**Brief**: The answer must consist of every line below that contains the word "toString".

**Input data**:
Lemma pay_date_regex_no_colon s : pay_date_regex s = true -> no_colon s = true.
Proof.
  unfold pay_date_regex.
  destruct s as [|y1 [|y2 [|y3 [|y4 [|h1 [|m1 [|m2 [|h2 [|d1 [|d2 [|x s]]]]]]]]]]];
    try discriminate;
    destruct h1 as [[] [] [] [] [] [] [] []]; try discriminate;
    destruct h2 as [[] [] [] [] [] [] [] []]; try discriminate.
  cbn [Js.forall_chars].
  intros H. repeat (apply andb_prop in H as [?Hc H]).
  unfold no_colon. cbn [Js.forall_chars].
  repeat match goal with
         | Hd : Js.is_digit ?c = true |- _ => rewrite (digit_not_colon c Hd); clear Hd
         end.
  reflexivity.
Qed.

Lemma accepted_key_parts env c d :
  RawPaymentRowSchema env c = Success d ->
  no_colon (Js.toString (amount d)) = true /\ no_colon (pay_date d) = true.
Proof.
  intros H. destruct (accepted_fields env c d H)
    as (_ & _ & _ & (_ & Hchecks) & _ & (ps & _ & _ & Hp & _) & _).
  unfold amount_checks in Hchecks. split_nil.
  match goal with
  | Hr : check "amount" (amount_regex _) _ = [] |- _ => apply check_nil in Hr;
      split; [apply amount_regex_no_colon; exact Hr|]
  end.
  apply pay_date_regex_no_colon. exact Hp.
Qed.

(** X17. Two accepted rows have the same key, and so the later one is
    reported as a duplicate of the earlier, exactly when they agree on the
    identifier (the employee id, or the e-mail address when there is no
    id), on the text of the amount and on the date: the amount and the date
    of an accepted row hold no colon, so that the key, which joins the
    three parts with colons, is read back in one way only. *)
Theorem accepted_rows_with_one_key_agree env c1 c2 d1 d2 :
  RawPaymentRowSchema env c1 = Success d1 ->
  RawPaymentRowSchema env c2 = Success d2 ->
  paymentKey d1 = paymentKey d2
  <-> template (or_else (employee_id d1) (employee_email d1))
      = template (or_else (employee_id d2) (employee_email d2))
      /\ Js.toString (amount d1) = Js.toString (amount d2)
      /\ pay_date d1 = pay_date d2.
Proof.
  intros H1 H2.
  destruct (accepted_key_parts env c1 d1 H1) as [Ha1 Hp1].
  destruct (accepted_key_parts env c2 d2 H2) as [Ha2 Hp2].
  unfold paymentKey. split.
  - intros H.
    set (x1 := template (or_else (employee_id d1) (employee_email d1))) in *.
    set (x2 := template (or_else (employee_id d2) (employee_email d2))) in *.
    change ((x1 +:+ String ":" (Js.toString (amount d1)))
            +:+ String ":" (pay_date d1)
            = (x2 +:+ String ":" (Js.toString (amount d2)))
              +:+ String ":" (pay_date d2)) in H || idtac.
    assert (H' : (x1 +:+ String ":" (Js.toString (amount d1)))
                 +:+ String ":" (pay_date d1)
                 = (x2 +:+ String ":" (Js.toString (amount d2)))
                   +:+ String ":" (pay_date d2)).
    { rewrite !append_assoc. exact H. }
    apply colon_split in H' as [H' Hd]; [|exact Hp1|exact Hp2].
    apply colon_split in H' as [Hx Ha]; [|exact Ha1|exact Ha2].
    auto.
  - intros (-> & -> & ->). reflexivity.
Qed.
End Keys.

Lemma accepted_rows_with_one_key_agree_witness :
  let c1 := Sample.sample_candidate Validation.VUndefined
              (Validation.VStr "jane.doe@example.com") "1500.00" "2025-11-01" in
  let c2 := Sample.sample_candidate Validation.VUndefined
              (Validation.VStr "jane.doe@example.com") "1500" " 2025-11-01" in
  exists d1 d2,
    Validation.RawPaymentRowSchema (Sample.sample_env 0) c1 = Validation.Success d1
    /\ Validation.RawPaymentRowSchema (Sample.sample_env 0) c2 = Validation.Success d2
    /\ CsvParser.paymentKey d1 = CsvParser.paymentKey d2.
Proof.
  intros c1 c2.
  destruct (Validation.RawPaymentRowSchema (Sample.sample_env 0) c1) as [d1|l] eqn:E1;
    [|vm_compute in E1; discriminate].
  destruct (Validation.RawPaymentRowSchema (Sample.sample_env 0) c2) as [d2|l] eqn:E2;
    [|vm_compute in E2; discriminate].
  exists d1, d2. split; [reflexivity|]. split; [reflexivity|].
  apply (accepted_rows_with_one_key_agree (Sample.sample_env 0) c1 c2 d1 d2 E1 E2).
  vm_compute in E1, E2. injection E1 as <-. injection E2 as <-.
  split; [reflexivity|]. split; reflexivity.
Defined.
Lemma upsertEmotionDay_last_write_wins_witness :
  let users := {| user_rows := [ {| id := 1; wx_open_id := lit "o1";
                                    phone := None;
                                    vip_level := lit "vip"; settings := lit "{}";
                                    created_at := lit "t0"; updated_at := lit "t0" |} ];
                  user_seq := 1 |} in
  exists t1 r1 t2,
    upsertEmotionDay users {| day_rows := []; day_seq := 0 |} 1 (lit "2024-05-01")
                     (lit "a") (lit "t0") = Return (t1, Some r1)
    /\ upsertEmotionDay users t1 1 (lit "2024-05-01") (lit "b") (lit "t1")
       = Return (t2, Some (with_data (to_text (lit "b")) (to_text (lit "t1")) r1))
    /\ length (day_rows t2) = length (day_rows t1).
Proof.
  intros users.
  destruct (upsertEmotionDay_last_write_wins
              users {| day_rows := []; day_seq := 0 |} 1 (lit "2024-05-01")
              (lit "a") (lit "t0") (lit "b") (lit "t1"))
    as [t1 [r1 [t2 [E1 [E2 [Hl _]]]]]].
  - split; constructor.
  - intros a b u day [].
  - intros _. discriminate.
  - exists t1, r1, t2. split; [exact E1|]. split; [exact E2|exact Hl].
Defined.

End DaysTable.

(** ** Saving a day through the route *)

Module SaveDay.
Import Db Auth EmotionCookies.

(** X15: POST / of the emotion-cookies routes writes only for a VIP with
    a date: without [req.user], for a user the table no longer holds, for a
    level other than [vip] and for a missing, empty or non-string date the
    table of days is left as it was.  On a table with unique ids and one
    live row per user and day the handler never throws: the user it saves
    for is in the users table, so the foreign key holds.  The answer
    [code: 0] carries the id of the one live row of that user and day and
    the date as the database holds it (the text of the date sent), and
    that row then holds the text of the data sent. *)
Theorem save_day_gate
        (users : users_table) (days days' : days_table) (user : option ReqUser)
        (dateField : jsval) (dataJson now : jsstring) (resp : save_response) :
  days_ok days -> one_day_each days ->
  save_day users days user dateField dataJson now = (days', resp) ->
  match resp with
  | SaveNotLoggedIn =>
      days' = days
      /\ (forall u, user = Some u -> getUserById users (req_id u) = None)
  | SaveNotVip =>
      days' = days
      /\ exists u row, user = Some u /\ getUserById users (req_id u) = Some row
                       /\ vip_level row <> lit "vip"
  | SaveNoDate =>
      days' = days /\ string_field dateField = None
      /\ exists u row, user = Some u /\ getUserById users (req_id u) = Some row
                       /\ vip_level row = lit "vip"
  | Saved rowid day =>
      exists u row sent saved,
        user = Some u /\ getUserById users (req_id u) = Some row
        /\ vip_level row = lit "vip"
        /\ string_field dateField = Some sent
        /\ day = to_text sent
        /\ upsertEmotionDay users days (req_id u) sent dataJson now
           = Return (days', Some saved)
        /\ existing_day days' (req_id u) sent = Some saved
        /\ day_id saved = rowid /\ date saved = day
        /\ data saved = to_text dataJson
        /\ days_ok days' /\ one_day_each days'
  | SaveThrows => False
  end.
Proof.
  intros Hok H1. unfold save_day.
  destruct user as [u|];
    [|intros H; injection H as <- <-; split; [reflexivity|discriminate]].
  destruct (getUserById users (req_id u)) as [row|] eqn:Er.
  2:{ intros H; injection H as <- <-. split; [reflexivity|].
      intros u0 E. injection E as <-. exact Er. }
  destruct (UsersTable.getUserById_id users _ row Er) as [Eid _].
  destruct (JsString.eqb (vip_level row) (lit "vip")) eqn:Ev; cbn [negb].
  2:{ intros H; injection H as <- <-. split; [reflexivity|].
      exists u, row. split; [reflexivity|]. split; [exact Er|]. intros E.
      apply StructuredOutput.eqb_eq in E. congruence. }
  apply StructuredOutput.eqb_eq in Ev.
  destruct (string_field dateField) as [day|] eqn:Ed.
  2:{ intros H; injection H as <- <-. split; [reflexivity|].
      split; [reflexivity|]. exists u, row. auto. }
  rewrite Eid.
  assert (Hu : existing_day days (req_id u) day = None ->
               getUserById users (req_id u) <> None)
    by (intros _; rewrite Er; discriminate).
  destruct (DaysTable.upsert_spec users days (req_id u) day dataJson now Hok H1 Hu)
    as [t' [r [E [Hr [L [Hd [_ [Hok' [H1' _]]]]]]]]].
  rewrite E. intros H. injection H as <- <-.
  destruct L as [Lu [Ld Ldel]].
  exists u, row, day, r.
  split; [reflexivity|]. split; [exact Er|]. split; [exact Ev|].
  split; [reflexivity|]. split; [exact Ld|]. split; [exact E|].
  split.
  { apply (DaysTable.existing_day_unique t' (req_id u) day r Hok' H1' Hr).
    repeat split; assumption. }
  split; [reflexivity|]. split; [reflexivity|]. split; [exact Hd|].
  split; [exact Hok'|exact H1'].
Qed.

**Result below**:
  no_colon (Js.toString (amount d)) = true /\ no_colon (pay_date d) = true.
      /\ Js.toString (amount d1) = Js.toString (amount d2)
    change ((x1 +:+ String ":" (Js.toString (amount d1)))
            = (x2 +:+ String ":" (Js.toString (amount d2)))
    assert (H' : (x1 +:+ String ":" (Js.toString (amount d1)))
                 = (x2 +:+ String ":" (Js.toString (amount d2)))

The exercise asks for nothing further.